Dipsogenic Diabetes Insipidus: Too much intake of fluid caused due to a problem with thirst mechanism or because of drinking too many fluids. This leads to low sodium in the blood and brain damage. There is no treatment except a restriction in fluid intake.
Pregnancy-related Diabetes Insipidus: The placenta makes a substance, which prevents a mother’s antidiuretic hormone from working. This treatment is a pill or a nasal spray.
Hyperprolactinemia- a Pituitary Gland Disorder
When the levels of prolactin in the blood are higher than the normal levels, it is called Hyperprolactinemia.
Causes: The common cause of hyperprolactinemia is the growth of a tumor on the pituitary gland, resulting in high levels of production of prolactin. The tumors can be either small or large, but are not cancerous. It is more common in women than men.
Symptoms: The symptoms are decreased sex drive, infertility in both men and women, and bone loss. Additionally, women can have vaginal dryness, irregular periods and production of breast milk even when not nursing or pregnant.
Diagnosis: A normal blood test can detect too much prolactin. If the levels are too high, more tests can check the blood levels of the thyroid hormone. MRI of the brain and pituitary gland is done if prolactinoma is suspected.
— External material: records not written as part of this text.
(* ===== verification/PciIf.v ===== *)
(** The kernel services of device probing, as an interface: PCI devices,
    character devices, device classes, interrupt lines, the driver core.

    Like [KernelIf]: outcomes come from the kernel's state, the laws give the
    documented effect on what is held, and the simulated kernel satisfies
    them. *)
From S2P Require Import Prelude KernelIf.

Local Open Scope Z_scope.

(** What a driver registers. *)
Definition PciEnabled : resource := Reg 0 0.
Definition Bar (n : Z) : resource := Reg 1 n.
Definition DmaPool (p : Z) : resource := Reg 2 p.
Definition DevClass (c : Z) : resource := Reg 3 c.
Definition Chrdev (major : Z) : resource := Reg 4 major.
Definition DevNode (minor : Z) : resource := Reg 5 minor.
Definition IrqLine (n : Z) : resource := Reg 6 n.
Definition Device (a : Z) : resource := Reg 7 a.
Definition Driver (a : Z) : resource := Reg 8 a.

Class PciKernel (K : Type) := {
  pci_enable_device : K → Z * K;
  pci_disable_device : K → K;
  pci_request_region : Z → K → Z * K;
  pci_release_region : Z → K → K;
  (** the virtual address of a BAR, 0 for NULL *)
  pci_iomap : Z → Z → K → Z * K;
  pci_iounmap : Z → K → K;
  pci_set_dma_mask : K → Z * K;
  (** the pool, 0 for NULL *)
  pci_pool_create : K → Z * K;
  pci_pool_destroy : Z → K → K;
  (** the class, or a negative error code ([ERR_PTR]) *)
  class_create : K → Z * K;
  class_destroy : Z → K → K;
  register_chrdev : Z → K → Z * K;
  unregister_chrdev : Z → K → K;
  device_create : Z → K → K;
  device_destroy : Z → K → K;
  request_irq : Z → K → Z * K;
  free_irq : Z → K → K;
}.

(** A call that takes [r] when it returns 0, and nothing otherwise. *)
Definition takes {K} `{KernelLaws K} (r : resource) (f : K → Z * K) : Prop :=
  ∀ k, ((f k).1 < 0 ∧ live (f k).2 = live k) ∨
       ((f k).1 = 0 ∧ live (f k).2 = {[+ r +]} ⊎ live k).

Definition gives {K} `{KernelLaws K} (r : resource) (f : K → K) : Prop :=
  ∀ k, live (f k) = live k ∖ {[+ r +]}.

Class PciKernelLaws (K : Type) `{KernelLaws K} `{!PciKernel K} := {
  enable_live : takes PciEnabled pci_enable_device;
  disable_live : gives PciEnabled pci_disable_device;
  request_region_live n : takes (Bar n) (pci_request_region n);
  release_region_live n : gives (Bar n) (pci_release_region n);
  iomap_live n sz k : 0 <= (pci_iomap n sz k).1 ∧
    live (pci_iomap n sz k).2 =
      (if (pci_iomap n sz k).1 =? 0 then ∅ else {[+ IoMap (pci_iomap n sz k).1 +]}) ⊎ live k;
  pci_iounmap_live a : gives (IoMap a) (pci_iounmap a);
  set_dma_mask_live k : live (pci_set_dma_mask k).2 = live k;
  pool_create_live k : 0 <= (pci_pool_create k).1 ∧
    live (pci_pool_create k).2 =
      (if (pci_pool_create k).1 =? 0 then ∅ else {[+ DmaPool (pci_pool_create k).1 +]}) ⊎ live k;
  pool_destroy_live p : gives (DmaPool p) (pci_pool_destroy p);
  class_create_live k :
    ((class_create k).1 < 0 ∧ live (class_create k).2 = live k) ∨
    (0 < (class_create k).1 ∧ DevClass (class_create k).1 ∉ live k ∧
     live (class_create k).2 = {[+ DevClass (class_create k).1 +]} ⊎ live k);
  class_destroy_live c : gives (DevClass c) (class_destroy c);
  register_chrdev_live n : takes (Chrdev n) (register_chrdev n);
  unregister_chrdev_live n : gives (Chrdev n) (unregister_chrdev n);
  device_create_live m k :
    live (device_create m k) = {[+ DevNode m +]} ⊎ live k ∨ live (device_create m k) = live k;
  device_destroy_live m : gives (DevNode m) (device_destroy m);
  request_irq_live n : takes (IrqLine n) (request_irq n);
  free_irq_live n : gives (IrqLine n) (free_irq n);
}.

(** The simulated kernel: failures come from the script. *)
Module SimPci.
Import SimKernel.

Definition take (r : resource) (k : kernel) : Z * kernel :=
  let '(fail, k) := outcome k in
  if fail then (- EBUSY, k) else (0, mk_kernel (script k) (r :: held k)).

Definition take_new (err : Z) (mk : Z → resource) (k : kernel) : Z * kernel :=
  let '(fail, k) := outcome k in
  if fail then (err, k)
  else let a := top (held k) + 1 in (a, mk_kernel (script k) (mk a :: held k)).

#[global] Instance sim_pci_kernel : PciKernel kernel := {
  pci_enable_device := take PciEnabled;
  pci_disable_device := put PciEnabled;
  pci_request_region n := take (Bar n);
  pci_release_region n := put (Bar n);
  pci_iomap _ _ := take_new 0 IoMap;
  pci_iounmap a := put (IoMap a);
  pci_set_dma_mask k := let '(fail, k) := outcome k in (if fail then - EINVAL else 0, k);
  pci_pool_create := take_new 0 DmaPool;
  pci_pool_destroy p := put (DmaPool p);
  class_create := take_new (- ENOMEM) DevClass;
  class_destroy c := put (DevClass c);
  register_chrdev n := take (Chrdev n);
  unregister_chrdev n := put (Chrdev n);
  device_create m k := mk_kernel (script k) (DevNode m :: held k);
  device_destroy m := put (DevNode m);
  request_irq n := take (IrqLine n);
  free_irq n := put (IrqLine n);
}.

Lemma take_live r : takes r (take r).
Proof.
  intros k. unfold take. pose proof (outcome_held k) as Ho.
  destruct (outcome k) as [[] k']; simpl in *; [left|right]; by rewrite <- Ho.
Qed.

Lemma take_new_live err mk k :
  ((take_new err mk k).1 = err ∧ live (take_new err mk k).2 = live k) ∨
  (0 < (take_new err mk k).1 ∧ ((∀ a, addr_of (mk a) = a) → mk (take_new err mk k).1 ∉ live k) ∧
   live (take_new err mk k).2 = {[+ mk (take_new err mk k).1 +]} ⊎ live k).
Proof.
  unfold take_new. pose proof (outcome_held k) as Ho.
  destruct (outcome k) as [[] k']; simpl in *; [left|right]; rewrite <- Ho; [done|].
  pose proof (top_nonneg (held k')). split; [lia|]. split; [|done].
  intros Hmk Hin%elem_of_list_to_set_disj%top_ge. rewrite Hmk in Hin. lia.
Qed.

Lemma take_new_null mk k :
  0 <= (take_new 0 mk k).1 ∧
  live (take_new 0 mk k).2 =
    (if (take_new 0 mk k).1 =? 0 then ∅ else {[+ mk (take_new 0 mk k).1 +]}) ⊎ live k.
Proof.
  destruct (take_new_live 0 mk k) as [[-> ->]|(Hp & _ & ->)].
  - split; [done|]. simpl. multiset_solver.
  - split; [lia|]. by rewrite (proj2 (Z.eqb_neq _ 0)) by lia.
Qed.

Lemma put_gives r : gives r (put r).
Proof. intros k. apply put_live. Qed.

#[global] Instance sim_pci_laws : PciKernelLaws kernel.
Proof.
  split; try (intros; first [apply take_live | apply put_gives | apply take_new_null]).
  - intros k. simpl. pose proof (outcome_held k) as Ho. by destruct (outcome k); simpl in *; rewrite Ho.
  - intros k. change (class_create k) with (take_new (- ENOMEM) DevClass k).
    destruct (take_new_live (- ENOMEM) DevClass k) as [[E ->]|(Hp & Hn & ->)]; [left|right].
    + by rewrite E.
    + split_and!; [done|by apply Hn|done].
  - intros m k. by left.
Qed.
End SimPci.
Treatment: Treatment is established on the cause. There are people who have high levels of prolactin, but with no or few signs or symptoms and generally do not require any treatment. The treatment, if required, includes the following:
- Prescription medicines like Bromocriptine and cabergoline work well for most patients.
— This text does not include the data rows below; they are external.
(* ===== verification/VmeMisc.v ===== *)
(** The bridge device and its bus errors: [src/vmebridge/driver/vme_misc.c] and
    the structures of [vme_bridge.h].

    [bridge] is the state every part of the driver shares: the kernel, the chip
    and the last bus error with the list of registered handlers. *)
From S2P Require Import Prelude VmeBus Tsi148Regs KernelIf.

Local Open Scope Z_scope.

(** [struct vme_berr_handler]; [h_self] is its address, [h_func] stands for the
    callback. *)
Record vme_berr_handler := mk_vme_berr_handler {
  h_self : Z;
  h_error : vme_bus_error;
  h_size : Z;
  h_func : Z
}.

(** [struct vme_verr]; [verr_locked] is the spinlock. *)
Record vme_verr := mk_vme_verr {
  verr_locked : bool;
  verr_desc : vme_bus_error_desc;
  h_list : list vme_berr_handler
}.

(** The part of [struct vme_bridge_device] that changes at run time, with the
    kernel and the chip ([regs]). *)
Record bridge (K C : Type) := mk_bridge {
  kern : K;
  chip : C;
  verr : vme_verr
}.
Arguments mk_bridge {K C}.
Arguments kern {K C}.
Arguments chip {K C}.
Arguments verr {K C}.

Section misc.
Context `{Kernel K} `{ChipIO C}.
Notation B := (bridge K C).

(** A kernel call, a chip access. *)
Definition kcall {A} (f : K → A * K) : M B A :=
  zoom kern (λ k (b : B), b <| kern := k |>) (λ k, Some (f k)).
Definition kdo (f : K → K) : M B () := kcall (λ k, ((), f k)).
Definition on_chip {A} (m : M C A) : M B A :=
  zoom chip (λ c (b : B), b <| chip := c |>) m.

(** [spin_lock_irqsave] on a lock this CPU holds never returns. *)
Definition spin_lock : M B () := λ b,
  if verr_locked (verr b) then None
  else Some ((), b <| verr := (verr b) <| verr_locked := true |> |>).
Definition spin_unlock : M B () :=
  modify (λ b : B, b <| verr := (verr b) <| verr_locked := false |> |>).

Definition vme_bus_error_check (clear : Z) : M B Z :=
  on_chip (tsi148_bus_error_chk clear).

Definition vme_bus_error_check_clear_locked (err : vme_bus_error) : M B Z :=
  v ← gets verr;
  let desc := verr_desc v in
  if truthy (valid desc) && (berr_am (error desc) =? berr_am err) &&
     (berr_address (error desc) =? berr_address err) then
    modify (λ b : B, b <| verr := (verr b) <| verr_desc := desc <| valid := 0 |> |> |>);;
    mret 1
  else mret 0.

(** The handler's address, or a negative error code ([ERR_PTR]). *)
Definition vme_register_berr_handler (err : vme_bus_error) (size func : Z) : M B Z :=
  if size =? 0 then mret (- EINVAL) else
  handler ← kcall (kmalloc 48);
  if handler =? 0 then mret (- ENOMEM) else
  spin_lock;;
  modify (λ b : B, b <| verr := (verr b) <| h_list :=
    h_list (verr b) ++ [mk_vme_berr_handler handler err size func] |> |>);;
  spin_unlock;;
  mret handler.

Definition vme_unregister_berr_handler_locked (handler : Z) : M B () :=
  v ← gets verr;
  match remove_first (λ h, h_self h =? handler) (h_list v) with
  | Some l =>
    modify (λ b : B, b <| verr := (verr b) <| h_list := l |> |>);;
    kdo (kfree handler)
  | None => mret ()
  end.

Definition vme_unregister_berr_handler (handler : Z) : M B () :=
  spin_lock;; vme_unregister_berr_handler_locked handler;; spin_unlock.

Definition vme_bus_error_check_clear (err : vme_bus_error) : M B Z :=
  spin_lock;;
  ret ← vme_bus_error_check_clear_locked err;
  spin_unlock;;
  mret ret.

(** The file operations of the control device. *)
Definition vme_misc_read : Z := 0.
Definition vme_misc_write : Z := 0.
Definition vme_misc_ioctl : Z := - ENOIOCTLCMD.
End misc.

(** * Rules for kernel calls *)
Section rules.
Context `{KernelLaws K} `{ChipIO C}.
Implicit Types (b : bridge K C).

Lemma wp_kcall {A} (f : K → A * K) (Q : A → bridge K C → Prop) b :
  Q (f (kern b)).1 (b <| kern := (f (kern b)).2 |>) → wp (kcall f) Q b.
Proof. unfold wp, kcall, zoom. by destruct (f (kern b)). Qed.

Lemma wp_on_chip {A} (m : M C A) (Q : A → bridge K C → Prop) b :
  wp m (λ a c, Q a (b <| chip := c |>)) (chip b) → wp (on_chip m) Q b.
Proof. exact (wp_zoom chip (λ c (b : bridge K C), b <| chip := c |>) m Q b). Qed.

Lemma wp_spin_lock (Q : () → bridge K C → Prop) b :
  verr_locked (verr b) = false →
  Q () (b <| verr := (verr b) <| verr_locked := true |> |>) → wp spin_lock Q b.
Proof. intros Hl HQ. unfold wp, spin_lock. by rewrite Hl. Qed.

Lemma wp_spin_unlock (Q : () → bridge K C → Prop) b :
  Q () (b <| verr := (verr b) <| verr_locked := false |> |>) → wp spin_unlock Q b.
Proof. done. Qed.

(** The handlers registered are the blocks this component holds. *)
Definition handler_res (v : vme_verr) : gmultiset resource :=
  list_to_set_disj ((λ h, Block (h_self h)) <$> h_list v).

Lemma wp_register_berr_handler err size func b :
  verr_locked (verr b) = false →
  wp (vme_register_berr_handler err size func) (λ rc b',
    (rc <= 0 ∧ verr b' = verr b ∧ live (kern b') = live (kern b) ∧ chip b' = chip b ∧
       (rc = - ENOMEM ∨ (rc = - EINVAL ∧ size = 0))) ∨
    (0 < rc ∧ size ≠ 0 ∧ chip b' = chip b ∧
     verr b' = (verr b) <| h_list := h_list (verr b) ++
       [mk_vme_berr_handler rc err size func] |> ∧
     Block rc ∉ live (kern b) ∧
     live (kern b') = {[+ Block rc +]} ⊎ live (kern b))) b.
Proof.
  intros Hl. unfold vme_register_berr_handler. wp_step.
  { wp_step. left. split_and!; try done. right. lia. }
  wp_step. apply wp_kcall. pose proof (kmalloc_live 48 (kern b)) as Hk.
  destruct (kmalloc 48 (kern b)) as [a k']. simpl in *.
  wp_step.
  { wp_step. left. destruct Hk as [[_ Hk]|[? _]]; [|lia].
    split_and!; try done. by left. }
  wp_step. apply wp_spin_lock; [done|]. repeat wp_step. apply wp_spin_unlock. wp_step. right.
  destruct Hk as [[? _]|(Ha & Hn & Hk)]; [lia|].
  destruct b as [kk cc [lk ds hl]]. simpl in *. subst lk. split_and!; try done. lia.
Qed.

Lemma wp_unregister_berr_handler h b :
  verr_locked (verr b) = false →
  wp (vme_unregister_berr_handler h) (λ _ b',
    chip b' = chip b ∧
    match remove_first (λ x, h_self x =? h) (h_list (verr b)) with
    | Some l => verr b' = (verr b) <| h_list := l |> ∧
                live (kern b') = live (kern b) ∖ {[+ Block h +]}
    | None => b' = b
    end) b.
Proof.
  intros Hl. unfold vme_unregister_berr_handler. wp_step. apply wp_spin_lock; [done|].
  unfold vme_unregister_berr_handler_locked.
  destruct b as [kk cc [lk ds hl]]. simpl in Hl. subst lk. repeat wp_step.
  cbn [verr h_list verr_locked verr_desc].
  destruct (remove_first _ _) as [l|] eqn:E.
  - repeat wp_step. apply wp_kcall. cbv beta. apply wp_spin_unlock.
    split; [done|]. split; [done|]. apply kfree_live.
  - wp_step. by apply wp_spin_unlock.
Qed.
End rules.

(** * Properties *)
Section properties.
Context `{KernelLaws K} `{ChipIO C}.

(** [vme_bus_error_check_clear] reports and clears the pending bus error if
    and only if it is the one asked about (address and modifier); any other
    error stays pending, the handler list does not change and the spinlock is
    released. *)
Theorem bus_error_check_clear_spec (err : vme_bus_error) (b : bridge K C) :
  verr_locked (verr b) = false →
  wp (vme_bus_error_check_clear err) (λ rc b',
    kern b' = kern b ∧ chip b' = chip b ∧ h_list (verr b') = h_list (verr b) ∧
    verr_locked (verr b') = false ∧
    ((rc = 1 ∧ valid (verr_desc (verr b)) ≠ 0 ∧ error (verr_desc (verr b)) = err ∧
      valid (verr_desc (verr b')) = 0) ∨
     (rc = 0 ∧ verr_desc (verr b') = verr_desc (verr b) ∧
      (valid (verr_desc (verr b)) = 0 ∨ error (verr_desc (verr b)) ≠ err)))) b.
Proof.
  intros Hl. unfold vme_bus_error_check_clear. wp_step. apply wp_spin_lock; [done|].
  unfold vme_bus_error_check_clear_locked.
  destruct b as [kk cc [lk [[ea em] vl] hl]], err as [xa xm]. simpl in Hl. subst lk.
  repeat wp_step; apply wp_spin_unlock; wp_step; split_and!; try done.
  - left. rewrite !andb_true_iff, !Z.eqb_eq in *. unfold truthy in *. simpl in *.
    destruct (Z.eqb_spec vl 0); [by intuition|]. split_and!; try done. f_equal; intuition.
  - right. split; [done|]. split; [done|]. unfold truthy in *. simpl in *.
    destruct (Z.eqb_spec vl 0), (Z.eqb_spec em xm), (Z.eqb_spec ea xa); simpl in *;
      naive_solver.
Qed.

(** Registering a bus error handler and unregistering it gives back exactly
    what was taken: the list of handlers and the allocated memory are the same
    as before.  Unregistering a handler that is not registered changes
    nothing. *)
Theorem berr_handler_roundtrip (err : vme_bus_error) (size func : Z) (b : bridge K C) :
  verr_locked (verr b) = false →
  (∀ h, h ∈ h_list (verr b) → 0 < h_self h ∧ Block (h_self h) ∈ live (kern b)) →
  wp (h ← vme_register_berr_handler err size func; vme_unregister_berr_handler h;; mret h)
     (λ h b', verr b' = verr b ∧ chip b' = chip b ∧ live (kern b') = live (kern b) ∧
        (h = - EINVAL ∨ h = - ENOMEM ∨ 0 < h)) b.
Proof.
  intros Hl Hown. wp_step. eapply wp_mono; [by apply wp_register_berr_handler|].
  intros h b1 [(Hh & Hv & Hk & Hc & Hrc)|(Hh & _ & Hc & Hv & Hn & Hk)]; wp_step;
    (eapply wp_mono; [apply wp_unregister_berr_handler; by rewrite Hv|]); intros [] b2 [Hc2 H2];
    wp_step; rewrite Hv in H2.
  - destruct (remove_first _ _) as [l|] eqn:E; [|subst; naive_solver].
    apply remove_first_spec in E as (l1 & x & l2 & Hl' & _ & Hx & _).
    exfalso. apply Z.eqb_eq in Hx. destruct (Hown x); [rewrite Hl'; set_solver|lia].
  - assert (E : remove_first (λ x, h_self x =? h) (h_list ((verr b) <| h_list :=
      h_list (verr b) ++ [mk_vme_berr_handler h err size func] |>)) = Some (h_list (verr b))).
    { apply remove_first_spec. eexists _, _, []. rewrite app_nil_r.
      split; [done|]. split; [done|]. split; [by apply Z.eqb_refl|].
      apply List.Forall_forall. intros y Hy%list_elem_of_In. apply Z.eqb_neq. intros <-.
      by apply Hn, Hown. }
    rewrite E in H2. destruct H2 as [H2 H3]. rewrite H2, H3, Hk, Hc2, Hc.
    split_and!; [by destruct (verr b)|done|multiset_solver|auto].
Qed.
End properties.

(** A bridge over the concrete kernel and chip, for the witnesses. *)
Definition sim_bridge : bridge SimKernel.kernel LatchChip.chip :=
  mk_bridge SimKernel.boot LatchChip.reset
    (mk_vme_verr false (mk_vme_bus_error_desc (mk_vme_bus_error 0x1000 VME_A24_USER_DATA_SCT) 1) []).

Lemma bus_error_check_clear_spec_witness :
  wp (vme_bus_error_check_clear (mk_vme_bus_error 0x1000 VME_A24_USER_DATA_SCT))
     (λ rc _, rc = 1) sim_bridge.
Proof.
  eapply wp_mono; [apply bus_error_check_clear_spec; reflexivity|].
  intros rc b (_ & _ & _ & _ & [(-> & _)|(_ & _ & [H|H])]); [done|by compute in H|].
  by destruct H.
Defined.

Lemma berr_handler_roundtrip_witness :
  wp (h ← vme_register_berr_handler (mk_vme_bus_error 0 VME_A16_USER) 0x100 1;
      vme_unregister_berr_handler h;; mret h)
     (λ _ b, verr b = verr sim_bridge) sim_bridge.
Proof.
  eapply wp_mono; [apply berr_handler_roundtrip; [reflexivity|set_solver]|].
  intros h b (H & _). exact H.
Defined.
- Surgery is used to remove a tumor if medications do not prove to be effective.
- Radiation is used, if both medications and surgery are not fruitful.
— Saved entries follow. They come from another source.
Lemma wp_destroy_locked i k c v t w a b :
  (i < length t)%nat → win_ok (Z.of_nat i) = true →
  win_wf i w →
  wp (destroy_locked i) (λ rc s', ∃ k' c' w',
    s' = ST k' c' v (<[i:=w']> t) a b ∧ w_lock w' = w_lock w ∧ win_step i k c w k' c' w' ∧
    ((rc = - EINVAL ∧ active w = 0 ∧ w' = w ∧ c' = c) ∨
     (rc = 0 ∧ active w = 1 ∧ w' = destroyed w)))
    (ST k c v (<[i:=w]> t) a b).
Proof.
  intros Hi Hok Hwf. unfold destroy_locked. win_step1. win_step1.
  pose proof Hwf as [Hu [Hidle|Hact]].
  { pose proof Hidle as (Ha & _). rewrite Ha. change (negb (truthy 0)) with true. cbv iota.
    win_step1. exists k, c, w. split_and!; try done; [by apply win_step_refl|by left]. }
  destruct Hact as (Ha & Hn & Hen & Hkva & _). rewrite Ha.
  change (negb (truthy 1)) with false. cbv iota. win_step1.
  assert (Hloop : ∀ Q, (∀ k', (∀ R, live k = mappings_res (mappings w) ⊎ R → live k' = R) →
      Q () (ST k' c v (<[i:=w <| mappings := [] |> <| users := 0 |>]> t) a b)) →
    wp (if users w >? 0 then remove_all_mappings i (mappings w) else mret ()) Q
       (ST k c v (<[i:=w]> t) a b)).
  { intros Q HQ. rewrite Z.gtb_ltb. destruct (Z.ltb_spec 0 (users w)).
    - by apply wp_remove_all_mappings.
    - win_step1. assert (Hm : mappings w = []) by (destruct (mappings w); simpl in *; [done|lia]).
      replace w with (w <| mappings := [] |> <| users := 0 |>) at 1.
      + apply HQ. intros R. rewrite Hm. unfold mappings_res. simpl. intros ->. multiset_solver.
      + rewrite Hm in Hu. destruct w. simpl in *. by subst. }
  apply Hloop. clear Hloop. intros k1 Hk1. do 10 win_step1. win_step1. apply wp_wchip.
  assert (Hwn : win_ok (window_num (w_desc w)) = true) by (by rewrite Hn).
  eapply wp_mono; [apply wp_remove_window; exact Hwn|].
  intros d' c' [-> Hl]. change (window_num (w_desc _)) with (window_num (w_desc w)) in Hl.
  rewrite Hn in Hl. do 4 win_step1. win_step1.
  assert (Hfin : ∀ k', (∀ R, live k = win_res w ⊎ R → live k' = R) →
    ∃ k'' c'' w', ST k' c' v (<[i:=destroyed w]> t) a b = ST k'' c'' v (<[i:=w']> t) a b ∧
      w_lock w' = w_lock w ∧ win_step i k c w k'' c'' w' ∧
      ((0 = - EINVAL ∧ 1 = 0 ∧ w' = w ∧ c'' = c) ∨ (0 = 0 ∧ 1 = 1 ∧ w' = destroyed w))).
  { intros k' Hlive. exists k', c', (destroyed w). split_and!; [done..| |by right].
    split.
    - split; [done|by left].
    - intros R HR. rewrite (Hlive R HR). unfold win_res, hw_res. simpl. multiset_solver.
    - done.
    - intros r Hr Hri. rewrite (Hl r Hr). by destruct r; simpl in Hri; rewrite ?Hri.
    - intros _. split; [|done]. rewrite (Hl (OTAT (Z.of_nat i)) Hok), Z.eqb_refl. done.
    - intros _. exact Hwn. }
  match goal with |- wp _ _ (ST _ _ _ (<[_:=?x]> _) _ _) =>
    replace x with ((destroyed w) <| rsrc := rsrc w |>) by (by destruct w) end.
  change (rsrc ((destroyed w) <| rsrc := rsrc w |>)) with (rsrc w).
  change (kernel_va (w_desc _)) with (kernel_va (w_desc w)).
  assert (Hend : ∀ k', (∀ R, live k = win_res w ⊎ R → live k' = R) → wp
    (upd_win i (λ w, w <| rsrc := zero_resource |>);; mret 0) (λ rc s', ∃ k' c' w',
    s' = ST k' c' v (<[i:=w']> t) a b ∧ w_lock w' = w_lock w ∧ win_step i k c w k' c' w' ∧
    ((rc = - EINVAL ∧ 1 = 0 ∧ w' = w ∧ c' = c) ∨ (rc = 0 ∧ 1 = 1 ∧ w' = destroyed w)))
    (ST k' c' v (<[i:=(destroyed w) <| rsrc := rsrc w |>]> t) a b)).
  { intros k' Hlive. do 3 win_step1. by apply Hfin. }
  assert (Hlive : ∀ R, live k = win_res w ⊎ R →
    live (release_resource (r_start (rsrc w)) (r_end (rsrc w))
            (iounmap (kernel_va (w_desc w)) k1)) = block_res (r_name (rsrc w)) ⊎ R).
  { intros R HR. rewrite release_resource_live, iounmap_live.
    rewrite (Hk1 ({[+ Region (r_start (rsrc w)) (r_end (rsrc w)) +]} ⊎
      {[+ IoMap (kernel_va (w_desc w)) +]} ⊎ block_res (r_name (rsrc w)) ⊎ R)).
    - multiset_solver.
    - rewrite HR. unfold win_res, hw_res. rewrite Ha. simpl. multiset_solver. }
  win_step1. win_step1. win_step1.
  - win_step1. apply Hend. intros R HR. rewrite kfree_live, (Hlive R HR).
    unfold block_res. match goal with E : truthy _ = true |- _ => rewrite E end.
    multiset_solver.
  - win_step1. apply Hend. intros R HR. rewrite (Hlive R HR).
    unfold block_res. match goal with E : truthy _ = false |- _ => rewrite E end.
    multiset_solver.
Qed.
End destroy.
Pituitary Tumors as a Pituitary Gland Disorder
The abnormal growths found in the pituitary gland are called the pituitary tumors. The tumors are benign, but may cause hormonal imbalances and may interfere with the normal functioning of the pituitary gland.
Causes: The causes of pituitary tumors are the hormonal changes or tumor mass.
Symptoms: The symptoms depend on the cause and they vary from one person to another. Symptoms of tumor mass pressure are headaches and trouble in seeing.
Other symptoms are dry skin, dizziness, fatigue, sexual dysfunction in men, and irregular periods in women.
Diagnosis: The doctor can order for a blood test to detect the hormone levels. Further, MRI scan needs to be done too to look at the pituitary gland. If the tumor is found, other blood tests needs to be done to find out the type of tumor.
Treatment: Treatment for this pituitary gland disorder depends on the size and the type of tumor. Some are treated with medications alone while some may require surgery or a combination of treatments which includes radiation therapy.
Traumatic Brain Injury
Traumatic Brain injury or TBI occurs when the head gets hit repeatedly or the head hits something violently, causing abrupt damage to the brain.
Causes: The causes include motor vehicle accidents, falls, domestic violence like beating, child abuse, gunshot wounds, or injuries in sports and explosions.
Symptoms: The symptoms are fatigue, weight loss, vomiting, convulsions, low blood pressure, dehydration, breast enlargement, muscle loss, loss of body hair, and sexual dysfunction in men.
Diagnosis: The doctor will ask for blood tests to check the hormone levels and may do an MRI of the pituitary gland to check for tumors and cysts.
Treatment: Often, the doctors go for hormone therapy to replace the missing hormones. Other problems may require treatments like treating hyponatremia by reducing the fluid intake, getting an IV saline solution through the vein and medications.
Out of every five individuals, one has an abnormal growth on the pituitary gland, which causes health complications. If it is left untreated and undiagnosed, the pituitary gland disorder can impair the normal functioning of hormone and it can reduce the lifespan. Therefore, the proper diagnosis and treatment can cure a patient completely of the pituitary gland disorders.